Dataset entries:
*** Begin section ***

(* ===== verification/MxCell.v ===== *)
(** * Cells of an mxGraph and the heap they live in

    Models mxCell.js. A cell is a JavaScript object; references to cells are heap
    addresses, so the sharing of cells between [parent], [children], [source],
    [target] and [edges] is explicit. *)

From S2P Require Import Prelude MxGeometry.
Import MxGeometry.

Module MxCell.

Abbreviation ref := nat.

Record mxCell := Cell {
  id : option string;
  value : option string;
  geometry : option mxGeometry;
  style : option string;
  vertex : bool;
  edge : bool;
  connectable : bool;
  visible : bool;
  collapsed : bool;
  parent : option ref;
  source : option ref;
  target : option ref;
  children : option (list ref);
  edges : option (list ref)
}.

(** [new mxCell(value, geometry, style)] *)
Definition new_mxCell (v : option string) (g : option mxGeometry) (s : option string) : mxCell :=
  Cell None v g s false false true true false None None None None None.

#[global] Instance mxCell_inhabited : Inhabited mxCell := populate (new_mxCell None None None).

Abbreviation heap := (gmap ref mxCell).

(** Reading and writing the fields of an object. *)
Definition upd (c : ref) (f : mxCell → mxCell) (h : heap) : heap := <[c := f (h !!! c)]> h.
(* ===== verification/JsNumber.v ===== *)
(** * Whole numbers of JavaScript

    The numbers that ids count with (mxGraphModel.js): doubles that hold whole numbers,
    how they are incremented, written and read. Whole numbers below 2^53 are exact; above,
    sums are rounded to 53 bits, ties to the even neighbour. *)

From stdpp Require Import pretty.
From S2P Require Import Prelude.

Module JsNumber.

Local Open Scope N_scope.

Definition exact_bound : N := 2 ^ 53.
#[global] Arguments exact_bound : simpl never.

(** The double nearest to a whole number. *)
Definition to_double (n : N) : N :=
  if n <? exact_bound then n
  else
    let unit := 2 ^ (N.log2 n - 52) in
    let q := n / unit in
    let r := n mod unit in
    let up := (unit <? 2 * r) || ((unit =? 2 * r) && N.odd q) in
    (if up then q + 1 else q) * unit.
#[global] Arguments to_double : simpl never.

(** [n++] *)
Definition js_succ (n : N) : N := to_double (n + 1).
#[global] Arguments js_succ : simpl never.

(** *** Writing *)

(** The fewest digits that are read back as [n]: their value and the power of ten. *)
Fixpoint shortest_from (fuel : nat) (size k n : N) : N * N :=
  let unit := 10 ^ (size - k) in
  let s := (n + unit / 2) / unit in
  match fuel with
  | O => (s, unit)
  | S fuel => if to_double (s * unit) =? n then (s, unit) else shortest_from fuel size (k + 1) n
  end.
Definition decimals (n : N) : N := N.of_nat (String.length (pretty n)).
Definition shortest (n : N) : N * N := shortest_from 17 (decimals n) 1 n.

Fixpoint drop_zeros (fuel : nat) (n : N) : N :=
  match fuel with
  | O => n
  | S fuel => if (n mod 10 =? 0) && (0 <? n) then drop_zeros fuel (n / 10) else n
  end.

Definition js_string (n : N) : string :=
  if n <? exact_bound then pretty n
  else
    let '(s, unit) := shortest n in
    if n <? 10 ^ 21 then pretty (s * unit)
    else
      let exponent := decimals (s * unit) - 1 in
      match pretty (drop_zeros 17 s) with
      | String a w => String a (match w with EmptyString => "" | _ => "." +:+ w end) +:+ "e+" +:+ pretty exponent
      | EmptyString => ""
      end.
#[global] Arguments js_string : simpl never.

(** *** Reading *)

Definition digit (a : Ascii.ascii) : option N :=
  let n := Ascii.N_of_ascii a in
  if decide (48 <= n ∧ n <= 57) then Some (n - 48) else None.

Fixpoint parse_digits (acc : N) (s : string) : option N :=
  match s with
  | EmptyString => Some acc
  | String a s => match digit a with Some k => parse_digits (10 * acc + k) s | None => None end
  end.

(** [isNumeric] and the conversion of [Math.max], for strings of decimal digits: ids that
    are fractions, exponents or padded with blanks are not modelled. Numbers from 2^1024
    on are infinite and no numbers for [isNumeric]. *)
Definition numeric (s : string) : option N :=
  match s with
  | EmptyString => None
  | _ => n ← parse_digits 0 s; if to_double n <? 2 ^ 1024 then Some (to_double n) else None
  end.

(** *** Laws *)

Lemma to_double_exact n : n < exact_bound → to_double n = n.
Proof. intros Hn. unfold to_double. by rewrite (proj2 (N.ltb_lt _ _) Hn). Qed.

(** A number that is not exact is not rounded below the bound. *)
Lemma to_double_large n : exact_bound <= n → exact_bound <= to_double n.
Proof.
  intros Hn. unfold to_double. rewrite (proj2 (N.ltb_ge _ _) Hn).
  set (u := 2 ^ (N.log2 n - 52)).
  assert (53 <= N.log2 n) as Hl by (apply N.log2_le_pow2; [|done]; unfold exact_bound in Hn; lia).
  assert (2 ^ 52 <= n / u) as Hq.
  { apply N.div_le_lower_bound; [unfold u; apply N.pow_nonzero; lia|]. unfold u. rewrite <- N.pow_add_r.
    replace (N.log2 n - 52 + 52) with (N.log2 n) by lia. apply N.log2_spec. unfold exact_bound in Hn. lia. }
  assert (2 <= u) as Hu by (unfold u; change 2 with (2 ^ 1) at 1; apply N.pow_le_mono_r; lia).
  assert (exact_bound = 2 ^ 52 * 2) as -> by done.
  etrans; [apply (N.mul_le_mono _ _ _ _ Hq Hu)|]. apply N.mul_le_mono_r. destruct (_ || _); lia.
Qed.

Lemma js_succ_exact n : n + 1 < exact_bound → js_succ n = n + 1.
Proof. apply to_double_exact. Qed.

Lemma js_succ_bound n : js_succ n < exact_bound → js_succ n = n + 1 ∧ n + 1 < exact_bound.
Proof.
  intros H. destruct (N.lt_ge_cases (n + 1) exact_bound) as [Hn|Hn]; [by rewrite js_succ_exact|].
  apply to_double_large in Hn. unfold js_succ in H. lia.
Qed.

Lemma js_string_exact n : n < exact_bound → js_string n = pretty n.
Proof. intros Hn. unfold js_string. by rewrite (proj2 (N.ltb_lt _ _) Hn). Qed.

(** At the bound the counter stops. *)
Lemma js_succ_stops : js_succ exact_bound = exact_bound.
Proof. vm_compute. done. Qed.

(** Strings that engines print. *)
Example string_2_53 : js_string (2 ^ 53) = "9007199254740992".
Proof. vm_compute. done. Qed.
Example string_2_60 : js_string (2 ^ 60) = "1152921504606847000".
Proof. vm_compute. done. Qed.
Example string_1e23 : js_string (to_double (10 ^ 23)) = "1e+23".
Proof. vm_compute. done. Qed.
Example string_30_digits : js_string (to_double 123456789012345678901234567890) = "1.2345678901234568e+29".
Proof. vm_compute. done. Qed.
Example odd_is_rounded : numeric "9007199254740993" = Some (2 ^ 53).
Proof. vm_compute. done. Qed.

End JsNumber.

*** End section ***

[WHAT TO PRODUCE] All of the records shown above should be reproduced exactly.

[THE ANSWER]
(* ===== verification/MxCell.v ===== *)
(** * Cells of an mxGraph and the heap they live in

    Models mxCell.js. A cell is a JavaScript object; references to cells are heap
    addresses, so the sharing of cells between [parent], [children], [source],
    [target] and [edges] is explicit. *)

From S2P Require Import Prelude MxGeometry.
Import MxGeometry.

Module MxCell.

Abbreviation ref := nat.

Record mxCell := Cell {
  id : option string;
  value : option string;
  geometry : option mxGeometry;
  style : option string;
  vertex : bool;
  edge : bool;
  connectable : bool;
  visible : bool;
  collapsed : bool;
  parent : option ref;
  source : option ref;
  target : option ref;
  children : option (list ref);
  edges : option (list ref)
}.

(** [new mxCell(value, geometry, style)] *)
Definition new_mxCell (v : option string) (g : option mxGeometry) (s : option string) : mxCell :=
  Cell None v g s false false true true false None None None None None.

#[global] Instance mxCell_inhabited : Inhabited mxCell := populate (new_mxCell None None None).

Abbreviation heap := (gmap ref mxCell).

(** Reading and writing the fields of an object. *)
Definition upd (c : ref) (f : mxCell → mxCell) (h : heap) : heap := <[c := f (h !!! c)]> h.
(* ===== verification/JsNumber.v ===== *)
(** * Whole numbers of JavaScript

    The numbers that ids count with (mxGraphModel.js): doubles that hold whole numbers,
    how they are incremented, written and read. Whole numbers below 2^53 are exact; above,
    sums are rounded to 53 bits, ties to the even neighbour. *)

From stdpp Require Import pretty.
From S2P Require Import Prelude.

Module JsNumber.

Local Open Scope N_scope.

Definition exact_bound : N := 2 ^ 53.
#[global] Arguments exact_bound : simpl never.

(** The double nearest to a whole number. *)
Definition to_double (n : N) : N :=
  if n <? exact_bound then n
  else
    let unit := 2 ^ (N.log2 n - 52) in
    let q := n / unit in
    let r := n mod unit in
    let up := (unit <? 2 * r) || ((unit =? 2 * r) && N.odd q) in
    (if up then q + 1 else q) * unit.
#[global] Arguments to_double : simpl never.

(** [n++] *)
Definition js_succ (n : N) : N := to_double (n + 1).
#[global] Arguments js_succ : simpl never.

(** *** Writing *)

(** The fewest digits that are read back as [n]: their value and the power of ten. *)
Fixpoint shortest_from (fuel : nat) (size k n : N) : N * N :=
  let unit := 10 ^ (size - k) in
  let s := (n + unit / 2) / unit in
  match fuel with
  | O => (s, unit)
  | S fuel => if to_double (s * unit) =? n then (s, unit) else shortest_from fuel size (k + 1) n
  end.
Definition decimals (n : N) : N := N.of_nat (String.length (pretty n)).
Definition shortest (n : N) : N * N := shortest_from 17 (decimals n) 1 n.

Fixpoint drop_zeros (fuel : nat) (n : N) : N :=
  match fuel with
  | O => n
  | S fuel => if (n mod 10 =? 0) && (0 <? n) then drop_zeros fuel (n / 10) else n
  end.

Definition js_string (n : N) : string :=
  if n <? exact_bound then pretty n
  else
    let '(s, unit) := shortest n in
    if n <? 10 ^ 21 then pretty (s * unit)
    else
      let exponent := decimals (s * unit) - 1 in
      match pretty (drop_zeros 17 s) with
      | String a w => String a (match w with EmptyString => "" | _ => "." +:+ w end) +:+ "e+" +:+ pretty exponent
      | EmptyString => ""
      end.
#[global] Arguments js_string : simpl never.

(** *** Reading *)

Definition digit (a : Ascii.ascii) : option N :=
  let n := Ascii.N_of_ascii a in
  if decide (48 <= n ∧ n <= 57) then Some (n - 48) else None.

Fixpoint parse_digits (acc : N) (s : string) : option N :=
  match s with
  | EmptyString => Some acc
  | String a s => match digit a with Some k => parse_digits (10 * acc + k) s | None => None end
  end.

(** [isNumeric] and the conversion of [Math.max], for strings of decimal digits: ids that
    are fractions, exponents or padded with blanks are not modelled. Numbers from 2^1024
    on are infinite and no numbers for [isNumeric]. *)
Definition numeric (s : string) : option N :=
  match s with
  | EmptyString => None
  | _ => n ← parse_digits 0 s; if to_double n <? 2 ^ 1024 then Some (to_double n) else None
  end.

(** *** Laws *)

Lemma to_double_exact n : n < exact_bound → to_double n = n.
Proof. intros Hn. unfold to_double. by rewrite (proj2 (N.ltb_lt _ _) Hn). Qed.

(** A number that is not exact is not rounded below the bound. *)
Lemma to_double_large n : exact_bound <= n → exact_bound <= to_double n.
Proof.
  intros Hn. unfold to_double. rewrite (proj2 (N.ltb_ge _ _) Hn).
  set (u := 2 ^ (N.log2 n - 52)).
  assert (53 <= N.log2 n) as Hl by (apply N.log2_le_pow2; [|done]; unfold exact_bound in Hn; lia).
  assert (2 ^ 52 <= n / u) as Hq.
  { apply N.div_le_lower_bound; [unfold u; apply N.pow_nonzero; lia|]. unfold u. rewrite <- N.pow_add_r.
    replace (N.log2 n - 52 + 52) with (N.log2 n) by lia. apply N.log2_spec. unfold exact_bound in Hn. lia. }
  assert (2 <= u) as Hu by (unfold u; change 2 with (2 ^ 1) at 1; apply N.pow_le_mono_r; lia).
  assert (exact_bound = 2 ^ 52 * 2) as -> by done.
  etrans; [apply (N.mul_le_mono _ _ _ _ Hq Hu)|]. apply N.mul_le_mono_r. destruct (_ || _); lia.
Qed.

Lemma js_succ_exact n : n + 1 < exact_bound → js_succ n = n + 1.
Proof. apply to_double_exact. Qed.

Lemma js_succ_bound n : js_succ n < exact_bound → js_succ n = n + 1 ∧ n + 1 < exact_bound.
Proof.
  intros H. destruct (N.lt_ge_cases (n + 1) exact_bound) as [Hn|Hn]; [by rewrite js_succ_exact|].
  apply to_double_large in Hn. unfold js_succ in H. lia.
Qed.

Lemma js_string_exact n : n < exact_bound → js_string n = pretty n.
Proof. intros Hn. unfold js_string. by rewrite (proj2 (N.ltb_lt _ _) Hn). Qed.

(** At the bound the counter stops. *)
Lemma js_succ_stops : js_succ exact_bound = exact_bound.
Proof. vm_compute. done. Qed.

(** Strings that engines print. *)
Example string_2_53 : js_string (2 ^ 53) = "9007199254740992".
Proof. vm_compute. done. Qed.
Example string_2_60 : js_string (2 ^ 60) = "1152921504606847000".
Proof. vm_compute. done. Qed.
Example string_1e23 : js_string (to_double (10 ^ 23)) = "1e+23".
Proof. vm_compute. done. Qed.
Example string_30_digits : js_string (to_double 123456789012345678901234567890) = "1.2345678901234568e+29".
Proof. vm_compute. done. Qed.
Example odd_is_rounded : numeric "9007199254740993" = Some (2 ^ 53).
Proof. vm_compute. done. Qed.

End JsNumber.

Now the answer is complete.